(* ===== verification/Misc.v ===== *)
(** * Misc: the small parts

    Terminals (src/src/termios.c), the password database (src/src/pwd.c), regular
    expressions (src/src/regex.c), waiting for children (src/src/wait.c), the log
    (src/src/syslog.c) and byte order (src/src/inet.c).  Most are fixed answers;
    WPDK_UNIMPLEMENTED() does nothing in a normal build. *)

From S2P Require Import Prelude Errno CString PathMap Proc Sockets Epolls Files Unistd.

Module Export Misc.
Local Open Scope Z_scope.

(** ** Terminals *)

Definition TCSANOW : Z := 1.
Definition TCSADRAIN : Z := 2.
Definition TCSAFLUSH : Z := 4.
Definition NCCS : nat := 16.

Record termios := Termios { c_iflag : Z; c_oflag : Z; c_cflag : Z; c_lflag : Z; c_cc : list Z }.
Definition termios_zero : termios := Termios 0 0 0 0 (replicate NCCS 0).

Section Terminals.
Context {W : Type} `{!Winsock W, !WinError W, !FileApi W, !SysApi W}.
Local Open Scope c_scope.
Local Abbreviation P := (C (proc W)).

Definition wpdk_tcsetattr (fildes optional_actions : Z) (termios_p : option termios) : P Z :=
  match termios_p with
  | None => wpdk_posix_error EINVAL
  | Some _ =>
    let* tty := wpdk_isatty fildes in
    if tty =? 0 then ret (-1)
    else if (optional_actions =? TCSANOW) || (optional_actions =? TCSADRAIN) || (optional_actions =? TCSAFLUSH)
    then ret 0 else wpdk_posix_error EINVAL
  end.

(** The result and the structure, if it was written; [has_ptr] is [termios_p != NULL]. *)
Definition wpdk_tcgetattr (fildes : Z) (has_ptr : bool) : P (Z * option termios) :=
  if negb has_ptr then let* rc := wpdk_posix_error EINVAL in ret (rc, None)
  else
    let* tty := wpdk_isatty fildes in
    ret (if tty =? 0 then (-1, None) else (0, Some termios_zero)).
End Terminals.

(** ** The password database

    Two static records; a caller holds a pointer to one of them. *)

Record passwd := Passwd { pw_name : cstr; pw_uid : Z; pw_gid : Z; pw_dir : cstr; pw_shell : cstr }.
Inductive pw_ptr := PwRoot | PwGuest.
Record pw_state := PwState { pw_root : passwd; pw_guest : passwd }.
Definition pw_state0 : pw_state := PwState
  (Passwd (lit "root") 0 0 (lit "/root") (lit "/bin/bash"))
  (Passwd (lit "guest") 1000 1000 (lit "/home/guest") (lit "/bin/bash")).
Definition pw_read (p : pw_ptr) (s : pw_state) : passwd := match p with PwRoot => pw_root s | PwGuest => pw_guest s end.

Definition wpdk_getpwuid (uid : Z) (s : pw_state) : pw_ptr * pw_state :=
  if uid =? 0 then (PwRoot, s)
  else
    let g := pw_guest s in
    (PwGuest, PwState (pw_root s) (Passwd (pw_name g) uid (pw_gid g) (pw_dir g) (pw_shell g))).

(** ** Regular expressions, children, the log *)

Definition REG_NOMATCH : Z := 1.
Definition REG_ESPACE : Z := 2.
Definition wpdk_regcomp (pattern : cstr) (cflags : Z) : Z := REG_ESPACE.
Definition wpdk_regexec (string : cstr) (nmatch eflags : Z) : Z := REG_NOMATCH.
Definition wpdk_regfree : unit := tt.
(** The result and the buffer. *)
Definition wpdk_regerror (errcode : Z) (errbuf : option (list Z)) (errbuf_size : Z) : Z * option (list Z) :=
  (0, match errbuf with Some b => Some (if 0 <? errbuf_size then <[0%nat := 0]> b else b) | None => None end).

Section Children.
Context {S : Type} `{!HasErrno S}.
Definition wpdk_wait : C S Z := wpdk_posix_error ENOSYS.
Definition wpdk_waitpid (pid options : Z) : C S Z := wpdk_posix_error ENOSYS.
Definition wpdk_openlog (ident : cstr) (option facility : Z) : C S unit := ret tt.
Definition wpdk_syslog (priority : Z) (format : cstr) : C S unit := ret tt.
Definition wpdk_closelog : C S unit := ret tt.
End Children.

(** ** Byte order

    Winsock's functions exchange the bytes of an integer on the little-endian machines it
    runs on. *)

Fixpoint to_bytes (n : nat) (x : Z) : list Z := match n with O => [] | S n => x mod 256 :: to_bytes n (x / 256) end.
Fixpoint of_bytes (l : list Z) : Z := match l with [] => 0 | b :: l => b + 256 * of_bytes l end.
Definition swap_bytes (n : nat) (x : Z) : Z := of_bytes (rev (to_bytes n x)).

Definition wpdk_htonl (hostlong : Z) : Z := swap_bytes 4 hostlong.
Definition wpdk_htons (hostshort : Z) : Z := swap_bytes 2 hostshort.
Definition wpdk_ntohl (netlong : Z) : Z := swap_bytes 4 netlong.
Definition wpdk_ntohs (netshort : Z) : Z := swap_bytes 2 netshort.

Section Addresses.
(** [inet_pton] of Winsock for [AF_INET]: the result and the address. *)
Context (inet_pton : cstr -> Z * option Z).
Definition wpdk_inet_pton (src : cstr) : Z * option Z := inet_pton src.
Definition wpdk_inet_aton (cp : cstr) : Z * option Z := wpdk_inet_pton cp.
(** [inet_addr] and [inet_ntoa] of Winsock, and [inet_ntop], which stores the text when it fits the buffer. *)
Context (inet_addr : cstr -> Z) (inet_ntoa : Z -> cstr) (inet_ntop : Z -> list Z -> Z -> option cstr).
Definition wpdk_inet_addr (cp : cstr) : Z := inet_addr cp.
Definition wpdk_inet_ntoa (addr : Z) : cstr := inet_ntoa addr.
Definition wpdk_inet_ntop (af : Z) (src : list Z) (size : Z) : option cstr := inet_ntop af src size.
End Addresses.

(** ** Properties *)

Lemma to_bytes_length n x : length (to_bytes n x) = n.
Proof. revert x. induction n as [|n IH]; intros x; cbn; [done|]. by rewrite IH. Qed.
Lemma to_bytes_range n x : Forall (fun b => 0 <= b < 256) (to_bytes n x).
Proof. revert x. induction n as [|n IH]; intros x; cbn; constructor; [apply Z.mod_pos_bound; lia|apply IH]. Qed.
Lemma of_to_bytes n x : 0 <= x < 256 ^ Z.of_nat n -> of_bytes (to_bytes n x) = x.
Proof.
  revert x. induction n as [|n IH]; intros x Hx; [cbn in *; lia|]. cbn [to_bytes of_bytes].
  rewrite Nat2Z.inj_succ, Z.pow_succ_r in Hx by lia. rewrite IH.
  - pose proof (Z.div_mod x 256 ltac:(lia)). lia.
  - split; [apply Z.div_pos; lia|apply Z.div_lt_upper_bound; lia].
Qed.
Lemma to_of_bytes l : Forall (fun b => 0 <= b < 256) l -> to_bytes (length l) (of_bytes l) = l.
Proof.
  induction 1 as [|b l Hb _ IH]; cbn [length to_bytes of_bytes]; [done|].
  rewrite (Z.mul_comm 256), Z.mod_add, Z.div_add, Z.mod_small, Z.div_small by lia. by rewrite Z.add_0_l, IH.
Qed.
Lemma of_bytes_range l : Forall (fun b => 0 <= b < 256) l -> 0 <= of_bytes l < 256 ^ Z.of_nat (length l).
Proof.
  induction 1 as [|b l Hb _ IH]; cbn [length of_bytes]; [cbn; lia|]. rewrite Nat2Z.inj_succ, Z.pow_succ_r by lia. lia.
Qed.

Lemma swap_swap n x : 0 <= x < 256 ^ Z.of_nat n -> swap_bytes n (swap_bytes n x) = x /\ 0 <= swap_bytes n x < 256 ^ Z.of_nat n.
Proof.
  intros Hx. unfold swap_bytes. set (l := to_bytes n x). assert (length (rev l) = n) as Hl by (by unfold l; rewrite length_rev, to_bytes_length).
  assert (Forall (fun b => 0 <= b < 256) (rev l)) as Hr by (apply Forall_rev, to_bytes_range).
  split.
  - rewrite <- Hl at 1. rewrite (to_of_bytes (rev l) Hr), rev_involutive. by apply of_to_bytes.
  - rewrite <- Hl. by apply of_bytes_range.
Qed.

(** Converting to network order and back, 32 or 16 bits, gives the value, and
    converted values stay in the range of their type; the bytes of a 32-bit value are
    exchanged end for end. *)
Theorem byte_order_roundtrip (l s : Z) :
  in_u 32 l -> in_u 16 s ->
  (wpdk_ntohl (wpdk_htonl l) = l /\ in_u 32 (wpdk_htonl l)) /\ (wpdk_ntohs (wpdk_htons s) = s /\ in_u 16 (wpdk_htons s)) /\
  to_bytes 4 (wpdk_htonl l) = rev (to_bytes 4 l).
Proof.
  intros Hl Hs. split_and!; try (by apply swap_swap).
  unfold wpdk_htonl, swap_bytes. rewrite <- (to_bytes_length 4 l) at 1. rewrite <- length_rev. apply to_of_bytes, Forall_rev, to_bytes_range.
Qed.

(** The record of a user other than root is shared: a later call for another user changes what
    the pointer of an earlier one shows. *)
Theorem getpwuid_shared (u v : Z) (s : pw_state) :
  u <> 0 -> v <> 0 ->
  let '(p, s1) := wpdk_getpwuid u s in let '(q, s2) := wpdk_getpwuid v s1 in
  p = q /\ pw_uid (pw_read p s1) = u /\ pw_uid (pw_read p s2) = v /\ pw_root s2 = pw_root s.
Proof.
  intros Hu Hv. unfold wpdk_getpwuid. rewrite (proj2 (Z.eqb_neq _ _) Hu). cbn. by rewrite (proj2 (Z.eqb_neq _ _) Hv).
Qed.
End Misc.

- - - - -

* WORK TASK
Transcribe the records above exactly, beginning at the line that contains "induction 1 as [|b l Hb _ IH]; cbn [length to_bytes" and ending with the line that contains "(** Converting to", both included, and nothing else.

* ANSWER FOR THIS EXERCISE
  induction 1 as [|b l Hb _ IH]; cbn [length to_bytes of_bytes]; [done|].
  rewrite (Z.mul_comm 256), Z.mod_add, Z.div_add, Z.mod_small, Z.div_small by lia. by rewrite Z.add_0_l, IH.
Qed.
Lemma of_bytes_range l : Forall (fun b => 0 <= b < 256) l -> 0 <= of_bytes l < 256 ^ Z.of_nat (length l).
Proof.
  induction 1 as [|b l Hb _ IH]; cbn [length of_bytes]; [cbn; lia|]. rewrite Nat2Z.inj_succ, Z.pow_succ_r by lia. lia.
Qed.

Lemma swap_swap n x : 0 <= x < 256 ^ Z.of_nat n -> swap_bytes n (swap_bytes n x) = x /\ 0 <= swap_bytes n x < 256 ^ Z.of_nat n.
Proof.
  intros Hx. unfold swap_bytes. set (l := to_bytes n x). assert (length (rev l) = n) as Hl by (by unfold l; rewrite length_rev, to_bytes_length).
  assert (Forall (fun b => 0 <= b < 256) (rev l)) as Hr by (apply Forall_rev, to_bytes_range).
  split.
  - rewrite <- Hl at 1. rewrite (to_of_bytes (rev l) Hr), rev_involutive. by apply of_to_bytes.
  - rewrite <- Hl. by apply of_bytes_range.
Qed.

(** Converting to network order and back, 32 or 16 bits, gives the value, and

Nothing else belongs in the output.